Севиль притихла с неподвижно остановившимся взором, смятенная и подавленная, виновато закусив губу: за что так разгневался Платон? Прежде он хвалил ее за хорошую пряжу…
Очнулась от всплеска весел. Платон отчаливал, направляясь в синеющую даль, туда, в открытое море, где ходят косяки скумбрии.
«Да хранит тебя господь!» — крикнуло ему вслед сердце Севиль.
С опущенной головой побрела в опустевшее жилище — клетку с распахнутой дверцей: лети, никто тебя не станет удерживать…
Может быть, попутный ветер иногда дул в сторону родного очага, где Севиль ждали мать и сестры, но где эта сторона, Севиль не знала, и долго теплившаяся надежда вместе с Платоном побывать на ее родине теперь угасла навсегда…
Сын подрастал, а между Платоном и Севиль пролегли тяжелые версты бездорожья. Жену с ребенком из лачуги не гнал, видно, не хотел, чтобы стали они бездомными скитальцами. Когда кончался запой, Платон уходил на лов и украдкой от Василисы оставлял на берегу под Черной скалой корзину-другую первосортной рыбы. Севиль относила скумбрию на базар в Балаклаву, продавала и возвращалась с продуктами.
Еще весной Платон увел корову: Марфе понадобились деньги «для обороту».
Севиль пугалась надвигавшейся зимы. С тоской и страхом глядела на босоногого, похудевшего сынишку в чиненом-перечиненном отрепье. И она пришла, эта лютая зима, какой здесь еще не знали. На дворе снег, вьюга, а Севиль нечем разжечь очаг. И не то что куска хлеба, даже сушеной рыбешки в доме нет…
Сашкина крестная, вдова Анфиса, несмотря на свою крайнюю бедность, не дала Севиль и мальчонке пропасть.

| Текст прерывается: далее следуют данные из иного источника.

(** * impers: the transfer scheduler, the write-callback bridge, the
      WebSocket session, the transfer object and the header container

    A shallow embedding of [src/core/multi.ts] ([CurlMulti] and
    [wrapWriteCallback]), of [src/websocket/websocket.ts]
    ([AsyncWebSocket]), of [core/easy.ts] and [core/slist.ts] ([Curl] and
    [SList]), of [src/http/headers.ts] ([Headers]) and of two wrappers of
    [src/ffi/libcurl.ts]: the message reader [curl_multi_info_read] and
    the frame reader [curl_ws_recv].

    The native engine (libcurl, reached through koffi) is not part of the
    program.  Every answer it gives is an explicit input of the function
    that makes the call, and every call the program makes is appended to a
    log kept in the state, so that statements can quantify over all
    behaviours of the engine and can speak about the calls that were made.

    Promises are modelled by an identifier allocated at creation and a log
    of the calls of their [resolve]/[reject] functions. *)

From Stdlib Require Import ZArith NArith List String Bool Arith Lia.
From Stdlib Require Import QArith Qround.
From Stdlib Require HexString.
From Stdlib Require Import Strings.Byte Strings.Ascii.
Import ListNotations.
Close Scope Q_scope.

Set Implicit Arguments.

(* ------------------------------------------------------------------ *)
(** ** JavaScript [Map]: a finite map that remembers insertion order *)

(** [for (const [, v] of map)] visits the entries in insertion order and
    [set] on a key that is present keeps the position of the entry, so the
    map is an association list with at most one entry per key. *)
Module JsMap.
Section Defs.
Variables K V : Type.
Variable eqb : K -> K -> bool.

Definition t := list (K * V).

Definition empty : t := [].

Fixpoint get (m : t) (k : K) : option V :=
  match m with
  | [] => None
  | (k', v) :: r => if eqb k' k then Some v else get r k
  end.

Fixpoint set (m : t) (k : K) (v : V) : t :=
  match m with
  | [] => [(k, v)]
  | (k', v') :: r =>
      if eqb k' k then (k', v) :: r else (k', v') :: set r k v
  end.

Definition delete (m : t) (k : K) : t :=
  filter (fun e => negb (eqb (fst e) k)) m.

Definition size (m : t) : nat := List.length m.

Definition values (m : t) : list V := map snd m.

Definition keys (m : t) : list K := map fst m.

(** The values of the map seen through a function [f]. *)
Definition image (I : Type) (f : V -> I) (m : t) : list I :=
  map (fun e => f (snd e)) m.

End Defs.
End JsMap.

(* ------------------------------------------------------------------ *)
(** ** The enumerations of [ffi/constants.ts] *)

(** [ffi/constants.ts] is not among the sources.  The values of the
    enumerations the two classes read are taken as a parameter; [libcurl]
    gives the values of curl's public headers ([curl.h], [multi.h],
    [websockets.h]), which is what the binding is loaded against. *)
Record Constants := {
  CURLE_OK : Z;
  CURLE_AGAIN : Z;
  CURLM_OK : Z;
  CURLM_CALL_MULTI_PERFORM : Z;
  CURLMSG_DONE : Z;
  CURLWS_TEXT : Z;
  CURLWS_BINARY : Z;
  CURLWS_CLOSE : Z;
  CURLWS_PING : Z;
  CURLWS_PONG : Z
}.

Definition libcurl : Constants := {|
  CURLE_OK := 0;
  CURLE_AGAIN := 81;
  CURLM_OK := 0;
  CURLM_CALL_MULTI_PERFORM := -1;
  CURLMSG_DONE := 1;
  CURLWS_TEXT := 1;
  CURLWS_BINARY := 2;
  CURLWS_CLOSE := 8;
  CURLWS_PING := 16;
  CURLWS_PONG := 64
|}.

(** [a !== b] on numbers. *)
Definition neqb (a b : Z) : bool := negb (Z.eqb a b).

(** A native handle is an opaque koffi pointer; what the program can tell
    of it is its address. *)
Definition CurlHandle := N.

(** [getHandleAddress]: [koffi.address(handle).toString(16)], the address
    in lower-case hexadecimal without prefix.  (The [catch] branch is for
    values koffi cannot take the address of, which a handle is not.) *)
Definition getHandleAddress (h : CurlHandle) : string :=
  match h with
  | N0 => "0"%string
  | Npos p => HexString.Raw.of_pos p ""
  end.

(* ------------------------------------------------------------------ *)
(** ** [CurlMulti]: the multi-transfer scheduler of [core/multi.ts] *)

Module Multi.

(** A [Curl] object as the scheduler sees it: its identity as a JavaScript
    object (the key of [curlToAddr]) and what [getHandle()] returns. *)
Record Curl := { curl_id : nat; getHandle : option CurlHandle }.

Record TransferResult := { code : Z }.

Она забрала их к себе.
Когда Саша был поменьше, он со всех ног мчался встречать папаню, пригонявшего шаланду, полную живого трепетного серебра. Теперь мальчик даже не спрашивал мать, почему она никогда не выходит к лодке, а только Марфа и ее дочка с радостным визгом вытряхивают из отцовских сетей рыбу в свои огромные круглые плетеные корзины.

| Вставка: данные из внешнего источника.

(** * ARGUS: the Algorand smart-contract scanner, embedded and verified

    A shallow embedding of the analysis pipeline of [algorand_scanner]
    (file discovery, format parsers, the built-in rule analyzer, the scan
    orchestrator and the report model) together with the properties that
    the specification states about it.

    Conventions of the embedding:
    - a Python [str] is a [string] whose characters are the code points
      below 256; [lower] and [strip] follow Python on that range;
    - a Python [int] is a [Z]; list positions that cannot be negative are [nat];
    - code that may raise returns a [result]; code that also logs, appends to
      the shared error list or awaits an analyzer is a [task], which pairs
      the result with the trace of those effects; a call that may wait
      forever is an [option] of a task, [None] when it never returns;
    - the file system, [ast.parse], [fnmatch.fnmatch] and the external
      command-line tools are parameters of the model. *)

From Stdlib Require Import List String Ascii Bool Arith ZArith Lia.
From Stdlib Require Import Permutation Sorting.Sorted Sorting.Mergesort Orders.
From Stdlib Require QArith ListSet.
Import ListNotations.

Local Open Scope string_scope.
Local Open Scope list_scope.
Local Open Scope Z_scope.

(* ================================================================== *)
(** * The fragments of the Python runtime that the scanner relies on   *)
(* ================================================================== *)

(** String concatenation, as Python's [+] on [str] and its f-strings. *)
Infix "+++" := String.append (at level 60, right associativity).

Module Py.

Definition str := string.

(** ** Characters and strings *)

Definition code (c : ascii) : nat := nat_of_ascii c.

(** [str.lower] on one code point below 256: A-Z and the Latin-1 capitals
    (all of 192..222 but the multiplication sign 215) move up by 32. *)
Definition lower_char (c : ascii) : ascii :=
  let n := code c in
  if (((65 <=? n) && (n <=? 90)) ||
      ((192 <=? n) && (n <=? 222) && negb (n =? 215)))%nat
  then ascii_of_nat (n + 32) else c.

Fixpoint lower (s : str) : str :=
  match s with
  | EmptyString => EmptyString
  | String c s' => String (lower_char c) (lower s')
  end.

(** [str.isspace] on one code point below 256. *)
Definition is_space (c : ascii) : bool :=
  let n := code c in
  (((9 <=? n) && (n <=? 13)) || ((28 <=? n) && (n <=? 32)) ||
   (n =? 133) || (n =? 160))%nat.

Fixpoint lstrip (s : str) : str :=
  match s with
  | EmptyString => EmptyString
  | String c s' => if is_space c then lstrip s' else s
  end.

Fixpoint rstrip (s : str) : str :=
  match s with
  | EmptyString => EmptyString
  | String c s' =>
      match rstrip s' with
      | EmptyString => if is_space c then EmptyString else String c EmptyString
      | r => String c r
      end
  end.

Definition strip (s : str) : str := rstrip (lstrip s).

(** [sub in s] for two strings. *)
Fixpoint contains (sub s : str) : bool :=
  String.prefix sub s ||
  match s with
  | EmptyString => false
  | String _ s' => contains sub s'
  end.

Definition startswith (s p : str) : bool := String.prefix p s.

(** [sep.join(ls)] *)
Definition join (sep : str) (ls : list str) : str := String.concat sep ls.

Definition LF : str := String "010"%char EmptyString.

Definition endswith_char (s : str) (c : ascii) : bool :=
  match String.get (String.length s - 1) s with
  | Some c' => negb (String.length s =? 0)%nat && Ascii.eqb c' c
  | None => false
  end.

(** [s[:-1]] *)
Definition drop_last (s : str) : str :=
  String.substring 0 (String.length s - 1) s.

(** The line boundaries of [str.splitlines] among the code points below
    256: LF, VT, FF, CR, FS, GS, RS and NEL; CR LF counts once. *)
Definition is_linebreak (c : ascii) : bool :=
  let n := code c in
  (((10 <=? n) && (n <=? 13)) || ((28 <=? n) && (n <=? 30)) || (n =? 133))%nat.

Fixpoint splitlines (s : str) : list str :=
  match s with
  | EmptyString => []
  | String c s' =>
      if is_linebreak c then
        match s' with
        | String c2 s'' =>
            if Ascii.eqb c "013"%char && Ascii.eqb c2 "010"%char
            then EmptyString :: splitlines s''
            else EmptyString :: splitlines s'
        | EmptyString => [EmptyString]
        end
      else
        match splitlines s' with
        | x :: r => String c x :: r
        | [] => [String c EmptyString]
        end
  end.

(** [s.split()]: the maximal runs of characters that are not white space. *)
Fixpoint split (s : str) : list str :=
  match s with
  | EmptyString => []
  | String c s' =>
      if is_space c then split s'
      else
        match s' with
        | EmptyString => [String c EmptyString]
        | String c2 _ =>
            if is_space c2 then String c EmptyString :: split s'
            else match split s' with
                 | x :: r => String c x :: r
                 | [] => [String c EmptyString]
                 end
        end
  end.

(** ** Lists *)

Definition len {A} (l : list A) : Z := Z.of_nat (List.length l).

(** [enumerate(l, start)] *)
Fixpoint enumerate {A} (l : list A) (start : Z) : list (Z * A) :=
  match l with
  | [] => []
  | x :: l' => (start, x) :: enumerate l' (start + 1)
  end.

(** [l[start:stop]] with Python's treatment of negative and
    out-of-range bounds. *)
Definition clamp_index (n i : Z) : Z :=
  if i <? 0 then Z.max 0 (i + n) else Z.min i n.

Definition slice {A} (l : list A) (start stop : Z) : list A :=
  let a := clamp_index (len l) start in
  let b := clamp_index (len l) stop in
  firstn (Z.to_nat (b - a)) (skipn (Z.to_nat a) l).

(** [x in l] for a list of strings. *)
Definition mem (x : str) (l : list str) : bool :=
  existsb (String.eqb x) l.

(** ** Exceptions

    Only subclasses of [Exception] are modelled: they are what
    [except Exception] catches.  An exception carries the name of its class
    and the text [str(e)]. *)

Record exn := Exception { exn_class : str; exn_str : str }.

Inductive result (A : Type) : Type :=
| Ret (a : A)
| Raise (e : exn).
Arguments Ret {A} a.
Arguments Raise {A} e.

Definition rbind {A B} (m : result A) (f : A -> result B) : result B :=
  match m with
  | Ret a => f a
  | Raise e => Raise e
  end.

Definition ValueError (msg : str) : exn := Exception "ValueError" msg.

(** [l.index(x)]: the first position of [x], or [ValueError]. *)
Fixpoint index (x : str) (l : list str) : result nat :=
  match l with
  | [] => Raise (ValueError (x +++ " is not in list"))
  | y :: l' =>
      if String.eqb y x then Ret 0%nat
      else rbind (index x l') (fun i => Ret (S i))
  end.

(** A list comprehension [[v for v in l if p(v)]] whose test may raise. *)
Fixpoint filterM {A} (p : A -> result bool) (l : list A) : result (list A) :=
  match l with
  | [] => Ret []
  | v :: l' =>
      rbind (p v) (fun b =>
      rbind (filterM p l') (fun r => Ret (if b then v :: r else r)))
  end.

(** ** Effects

    A task pairs its result with the trace of the effects it had before it
    returned or raised.  The effect of a parser or an analyzer is to log. *)

Inductive level := DEBUG | INFO | WARNING | ERROR.

Inductive event :=
| Log (lv : level) (msg : str).   (* logger.<lv>(msg) *)

Definition taskE (E A : Type) : Type := (list E * result A)%type.

Definition task : Type -> Type := taskE event.

Definition ret {E A} (a : A) : taskE E A := ([], Ret a).
Definition raise {E A} (e : exn) : taskE E A := ([], Raise e).
Definition emit {E} (ev : E) : taskE E unit := ([ev], Ret tt).
Definition log (lv : level) (msg : str) : task unit := emit (Log lv msg).
Definition lift {E A} (r : result A) : taskE E A := ([], r).

Definition bind {E A B} (m : taskE E A) (f : A -> taskE E B) : taskE E B :=
  match m with
  | (t, Ret a) => let (t', r) := f a in (t ++ t', r)
  | (t, Raise e) => (t, Raise e)
  end.

(** [try: m except Exception as e: h e] *)
Definition try_except {E A} (m : taskE E A) (h : exn -> taskE E A)
  : taskE E A :=
  match m with
  | (t, Raise e) => let (t', r) := h e in (t ++ t', r)
  | (t, Ret a) => (t, Ret a)
  end.

Definition outcome {E A} (m : taskE E A) : result A := snd m.
Definition trace {E A} (m : taskE E A) : list E := fst m.

(** The messages logged at one level along a trace. *)
Definition logged (lv : level) (t : list event) : list str :=
  flat_map (fun ev =>
    match ev with
    | Log lv' m =>
        match lv, lv' with
        | DEBUG, DEBUG | INFO, INFO | WARNING, WARNING | ERROR, ERROR => [m]
        | _, _ => []
        end
    end) t.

Радовался прежде Саша возвращению папани из Севастополя.
— Эй, на лодке! — ликующе размахивал он картузиком. — Го-го-го-го!
— Ну, как, Саша, живешь-можешь? — кричит бывало в ответ Платон. — На вот, держи! — и бросал с лодки золотисто-смуглую душистую дыню, а следом тяжелый арбуз. Это для Сашки и матери, а сам высаживался на берегу возле монополии, где его поджидала красавица Василиса. Для нее под кормой были припрятаны еще не такие дыни и арбузы.
Однажды Саша видел, как отец привез большую корзину янтарного винограда. Он хотел дать сыну полакомиться, но Василиса так глянула, что папаня оробел и только сунул мальчишке в картуз пару помидорчиков и несколько огурцов.
— Жадная! — насупив густые черные брови, сказал Саша, а потом добавил, как всегда говорила крестная, если разговор заходил о кабацкой Ваське: — Блудливая кошка!
Василиса крепко огрела Сашу по уху, отобрала все, что было в картузике, и пригрозила:
— Только подойди к лодке — так изукрашу, что и мать-змея тебя не признает!
Саша всхлипнул:
— Папаня…
Платон отмахнулся, как от мухи:
— Ступай домой!
Почувствовав себя преданным и брошенным, Саша горько заплакал.
После этого случая мальчик боялся подходить к лодке. Когда же на берегу Василисы не было, Платон каждый раз бросал к босым ногам Саши две-три рыбины. Подняв их, мальчик бежал домой и с ликующим видом вручал отцовский дар всегда опечаленной матери.
— Держи, папаня дал.
Ах, до чего скумбрия вкусная, когда мама, обмакнув ее с двух сторон в муку, поджарит на сковородке! Но чаще всего мама уходила с крестной в Балаклаву, на базар, и продавала эту рыбу.
Что там хлеб, подсолнуховое масло, лук и соль! Лишь бы мама не забыла купить в лотке у татарина красненькое засахаренное яблочко на палочке! И добрая мама никогда не забывала принести это лакомство не только ему, но и трем ребятишкам крестной.
В скорбные часы, когда над поселком грозно звучали удары колокола и матери, жены, дети, столпившись на берегу, страстно молили бога уберечь их кормильцев, застигнутых штормом в открытом море, в сторонке от всех неизменно стояли Саша и его мать, прямая и стройная, как тополь. Ома не умела громко выкрикивать и причитать, как другие рыбачки. Смуглое, тонкое лицо ее каменело, а горе, не проступавшее наружу, оставляло в исстрадавшейся душе новый след.